Alguns elementos merecem destaque: o romance VIII é dedicado ao personagem Chico-Rei, supostamente rei do Congo, capturado e vendido como escravo no Brasil. Sendo um personagem do folclore mineiro, não existem evidências da sua existência (MANNA, 1985, p. 39), de modo que o texto composto por Cecília se desenvolve respeitando a cronologia da história, mas sem se furtar a inserir elementos cuja veracidade histórica é negada ou duvidosa. Chico-Rei é um símbolo de afirmação dos negros: ele é capaz de comprar sua própria alforria e de vários de seus companheiros, criando uma pequena tribo da qual é o líder. Esse episódio representa, assim, a perseverança e a luta do negro pela sua liberdade. O personagem aparece novamente no romance IX em que Santa Ifigênia, santa negra, visita-o como devoto.

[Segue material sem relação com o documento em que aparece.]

(* ===================================================================== *)
(** * Further properties: locating the stylesheet *)
(* ===================================================================== *)

Lemma firstLinked_some (dirname : text -> text) (joinNormalize : text -> text -> text)
    (fs : FS) (hrefs : list text) (p : text) :
  firstLinked dirname joinNormalize fs hrefs = Some p
  <-> exists pre href post,
        hrefs = pre ++ href :: post
        /\ resolveFromIndex dirname joinNormalize href indexPath = Some p
        /\ p <> [] /\ isFileSync fs p = true
        /\ Forall (fun h => forall q,
                     resolveFromIndex dirname joinNormalize h indexPath = Some q ->
                     q = [] \/ isFileSync fs q = false) pre.
Proof.
  assert (F : forall q, isFileSync fs q = true -> existsSync fs q = true).
  { intros q. unfold isFileSync, existsSync. destruct (node fs q) as [[]|]; congruence. }
  induction hrefs as [|h l IH]; cbn [firstLinked].
  - split; [discriminate | intros ([|] & ? & ? & H & _); discriminate H].
  - destruct (resolveFromIndex dirname joinNormalize h indexPath) as [r|] eqn:R.
    + destruct (nonEmpty r && existsSync fs r && isFileSync fs r) eqn:E.
      * apply andb_true_iff in E as [E E3]. apply andb_true_iff in E as [E1 E2].
        split.
        -- intros H. injection H as <-. exists [], h, l. repeat split; auto.
           destruct r; [discriminate E1 | discriminate].
        -- intros (pre & href & post & Hl & Hr & Hne & Hf & Hpre).
           destruct pre as [|h' pre]; cbn [app] in Hl; injection Hl as -> ->.
           ++ congruence.
           ++ apply Forall_inv in Hpre. destruct (Hpre r R) as [-> | H']; [discriminate E1 | congruence].
      * rewrite IH. split.
        -- intros (pre & href & post & -> & Hr & Hne & Hf & Hpre).
           exists (h :: pre), href, post. repeat split; auto.
           constructor; [|exact Hpre]. intros q Hq. rewrite R in Hq. injection Hq as <-.
           destruct r as [|x r]; [left; reflexivity|]. right.
           destruct (isFileSync fs (x :: r)) eqn:E3; [|reflexivity].
           rewrite (F _ E3) in E. discriminate E.
        -- intros (pre & href & post & Hl & Hr & Hne & Hf & Hpre).
           destruct pre as [|h' pre]; cbn [app] in Hl; injection Hl as -> ->.
           ++ rewrite R in Hr. injection Hr as ->. rewrite Hf, (F _ Hf) in E.
              destruct p; [congruence | discriminate E].
           ++ exists pre, href, post. repeat split; auto.
              apply Forall_inv_tail in Hpre. exact Hpre.
    + rewrite IH. split.
      * intros (pre & href & post & -> & Hr & Hne & Hf & Hpre).
        exists (h :: pre), href, post. repeat split; auto.
        constructor; [|exact Hpre]. intros q Hq. congruence.
      * intros (pre & href & post & Hl & Hr & Hne & Hf & Hpre).
        destruct pre as [|h' pre]; cbn [app] in Hl; injection Hl as -> ->.
        -- congruence.
        -- exists pre, href, post. repeat split; auto.
           apply Forall_inv_tail in Hpre. exact Hpre.
Qed.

O romance XII demonstra Joaquim José da Silva Xavier em sua infância na capela do Sítio do Pombal, pertencente a seus pais. Passando-se em algum momento da década de 1750, o trecho evoca o futuro que terá a criança: “(Pois vai ser levado à forca, / para morte natural…)” (MEIRELES, 2009, p. 64). O referido romance situa o nascimento do mártir no tempo, tendo sua infância e adolescência na época em que Chica da Silva vivia em seu esplendor com João Fernandes. A propósito, Chica da Silva é a personagem principal do “ciclo” seguinte de romances, que contam um pouco da vida na negra alforriada e a bancarrota de seu amante João Fernandes.

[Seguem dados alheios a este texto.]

(** X16. [auto_relocate_area] changes nothing of the relocation table but
    its buffer, to which it only appends: two bytes for each immediate of
    the area that is not relative and whose base address differs from its
    offset, and nothing for any other.  Read back two bytes at a time,
    the appended bytes are the offsets plus the area's final address,
    modulo 2^16, in the order of the immediates. *)
Theorem auto_relocate_area_appends (area table : area_t) :
  let table' := auto_relocate_area area table in
  let relocated := filter is_relocated (late_immediates area) in
  area_name table' = area_name table
  /\ late_immediates table' = late_immediates table
  /\ area_symbols table' = area_symbols table
  /\ final_address table' = final_address table
  /\ take (length (data table)) (data table') = data table
  /\ length (data table') = (length (data table) + 2 * length relocated)%nat
  /\ decode_entries (drop (length (data table)) (data table'))
     = map (fun imm => (imm_address imm + final_address area) mod 2 ^ 16) relocated.
Proof.
  cbv zeta. rewrite auto_relocate_area_entries. unfold relocation_entries.
  cbn [append_to_area area_name late_immediates area_symbols final_address data].
  repeat split.
  - now rewrite take_app_length.
  - now rewrite length_app, length_relocation_entries.
  - rewrite drop_app_length. apply decode_relocation_entries.
Qed.

(** ** Placement without automatic relocation *)

Lemma laid_out_lookup (address : Z) (areas : list area_t) (i : nat) (area : area_t) :
  areas !! i = Some area ->
  laid_out (wrap64 address) areas !! i
  = Some (relocate_area area (wrap64 (address + total_length (take i areas)))).
Proof.
  revert address i. induction areas as [|x rest IH]; intros address i Hi; [discriminate |].
  destruct i as [|i].
  - injection Hi as ->. cbn. now rewrite Z.add_0_r.
  - cbn [laid_out lookup list_lookup take total_length].
    change ((x :: rest) !! S i) with (rest !! i) in Hi.
    assert (Hw : wrap64 (wrap64 address + data_length x)
                 = wrap64 (address + data_length x)).
    { unfold wrap64. now rewrite Zplus_mod_idemp_l. }
    rewrite Hw. change (laid_out (wrap64 (address + data_length x)) rest !! i
                        = Some (relocate_area area
                                  (wrap64 (address
                                           + (data_length x + total_length (take i rest)))))).
    rewrite (IH _ _ Hi). f_equal. f_equal. f_equal. lia.
Qed.

(** X17. Without automatic relocation, placement gives each area the
    total length of the areas before it as final address (modulo 2^64)
    and leaves its buffer and its immediates as they are, whatever area
    the relocation-table pointer designates. *)
Theorem placement_without_relocation (settings : linker_settings_t)
    (relocation_table : option nat) (merged : list area_t) (i : nat) (area : area_t) :
  automatic_relocation settings = false ->
  merged !! i = Some area ->
  exists placed_area,
    place_areas settings relocation_table merged !! i = Some placed_area
    /\ final_address placed_area = wrap64 (total_length (take i merged))
    /\ data placed_area = data area
    /\ late_immediates placed_area = late_immediates area
    /\ area_name placed_area = area_name area.
Proof.
  intros Hoff Hi. rewrite place_areas_plain by done.
  change 0 with (wrap64 0) at 1. rewrite (laid_out_lookup 0 merged i area Hi).
  eexists. split; [reflexivity |]. repeat split.
Qed.

Lemma placement_without_relocation_witness :
  exists placed_area,
    place_areas auto_off (Some 0%nat) [call_area; plain_area; call_area] !! 2%nat
    = Some placed_area
    /\ final_address placed_area = 7.
Proof.
  destruct (placement_without_relocation auto_off (Some 0%nat)
              [call_area; plain_area; call_area] 2 call_area eq_refl eq_refl)
    as (placed_area & Hlook & Hfinal & _).
  exists placed_area. split; [exact Hlook | exact Hfinal].
Defined.

(** ** The third loop and the whole link *)

Lemma resolve_immediate_values_rounds (symbols : list symbol_t) (area : area_t)
    (errors : list error_t) :
  resolve_immediate_values symbols area errors
  = (symbols,
     mk_area (area_name area) (map (rebase_immediate area) (late_immediates area))
       (area_symbols area)
       (fold_left (fun data imm => round_patch area symbols imm data)
                  (late_immediates area) (data area))
       (final_address area),
     errors ++ flat_map (round_errors area symbols) (late_immediates area)).
Proof. unfold resolve_immediate_values. now rewrite resolve_loop_rounds. Qed.

Lemma emit_loop_round (origin : Z) (area : area_t) (rest : list area_t)
    (st : emit_state) :
  emit_loop origin (area :: rest) st
  = let symbols1 :=
      if origin =? 0 then es_symbols st else move_origin origin (es_symbols st) in
    let resolved := resolve_immediate_values symbols1 area (es_errors st) in
    let next :=
      emit_loop origin rest
        (mk_es symbols1 (snd resolved) (es_final st ++ data (snd (fst resolved)))) in
    (snd (fst resolved) :: fst next, snd next).
Proof.
  cbn [emit_loop]. cbv zeta.
  rewrite (resolve_immediate_values_rounds _ area (es_errors st)).
  cbn [fst snd]. now destruct (emit_loop origin rest _).
Qed.




Lemma gather_fold_errors (defs : list (area_t * symbol_t))
    (st : list symbol_t * list error_t) :
  exists reported,
    snd (fold_left gather_definition defs st) = snd st ++ map duplicate_error reported.
Proof.
  revert st. induction defs as [|d rest IH]; intros st.
  - exists []. simpl. now rewrite app_nil_r.
  - cbn [fold_left]. destruct (IH (gather_definition st d)) as (reported & ->).
    unfold gather_definition. destruct (find_symbol (fst st) (sym_name (snd d))).
    + exists (d :: reported). cbn [snd map]. now rewrite <- app_assoc.
    + exists reported. reflexivity.
Qed.

Lemma emit_loop_errors (origin : Z) (areas : list area_t) (st : emit_state) :
  exists added,
    es_errors (snd (emit_loop origin areas st)) = es_errors st ++ added
    /\ Forall (fun e => err_code e <> ERROR_DUPLICATE_SYMBOL) added.
Proof.
  revert st. induction areas as [|area rest IH]; intros st.
  - exists []. split; [simpl; now rewrite app_nil_r | constructor].
  - rewrite emit_loop_round. cbv zeta. cbn [snd].
    match goal with
    | |- context [emit_loop origin rest ?st1] => destruct (IH st1) as (added & -> & Hall)
    end.
    cbn [es_errors]. rewrite resolve_immediate_values_rounds. cbn [snd].
    eexists. split; [rewrite <- app_assoc; reflexivity |].
    apply Forall_app. split; [| exact Hall].
    eapply Forall_impl; [apply round_errors_all |]. now intros e [_ Hc].
Qed.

Os três romances que encerram essa segunda parte (XVII – XIX) são já um prelúdio do movimento da Inconfidência. As lamentações do Tejuco incluem um maldizer do ouro: “… e maldito / esse ouro que faz escravos, / esse ouro que faz algemas, / que levanta densos muros / para as grades da cadeia, / que arma nas praças as forcas, / lavra as injustas sentenças, / arrasta pelos caminhos / vítimas que se esquartejam” (MEIRELES, 2009, p. 77). O romance XVIII apresenta lânguidas reflexões sobre a efemeridade das posições e das riquezas; a insatisfação dos donos e trabalhadores das minas com a Corte cresce cada vez mais, e o romance XIX, desde seu título, mostra que os bons tempos vão se findando e que pressagiam-se conflitos, dos quais trataremos a seguir.

2.2 As Ideias, o animoso alferes, os delatores e a prisão

“Libertas, quae sera tamen, respexit inertem”
Virgílio, Éclogas, I, 27.

Os eventos que cobrem esta parte do livro são também prefaciados por um “Cenário” e uma “Fala”: o cenário se compõe de forma fragmentada, evocando pequenos elementos da cidade e fazendo vir à memória, também, os “reinos de saudade e pranto” da antiga Vila Rica. Aliás, é mesmo à Vila Rica (ou aos seus “fantasmas”) que a fala seguinte se destina: ela pergunta se as vozes do passado pararam já de falar ou se ainda o fazem. Nossos ouvidos, “na terra surda / que os homens pisam / já nada entendem” (MEIRELES, 2009, p. 80), mas as “sombras” sim, falam, lançando as palavras e as ideias dos próximos poemas.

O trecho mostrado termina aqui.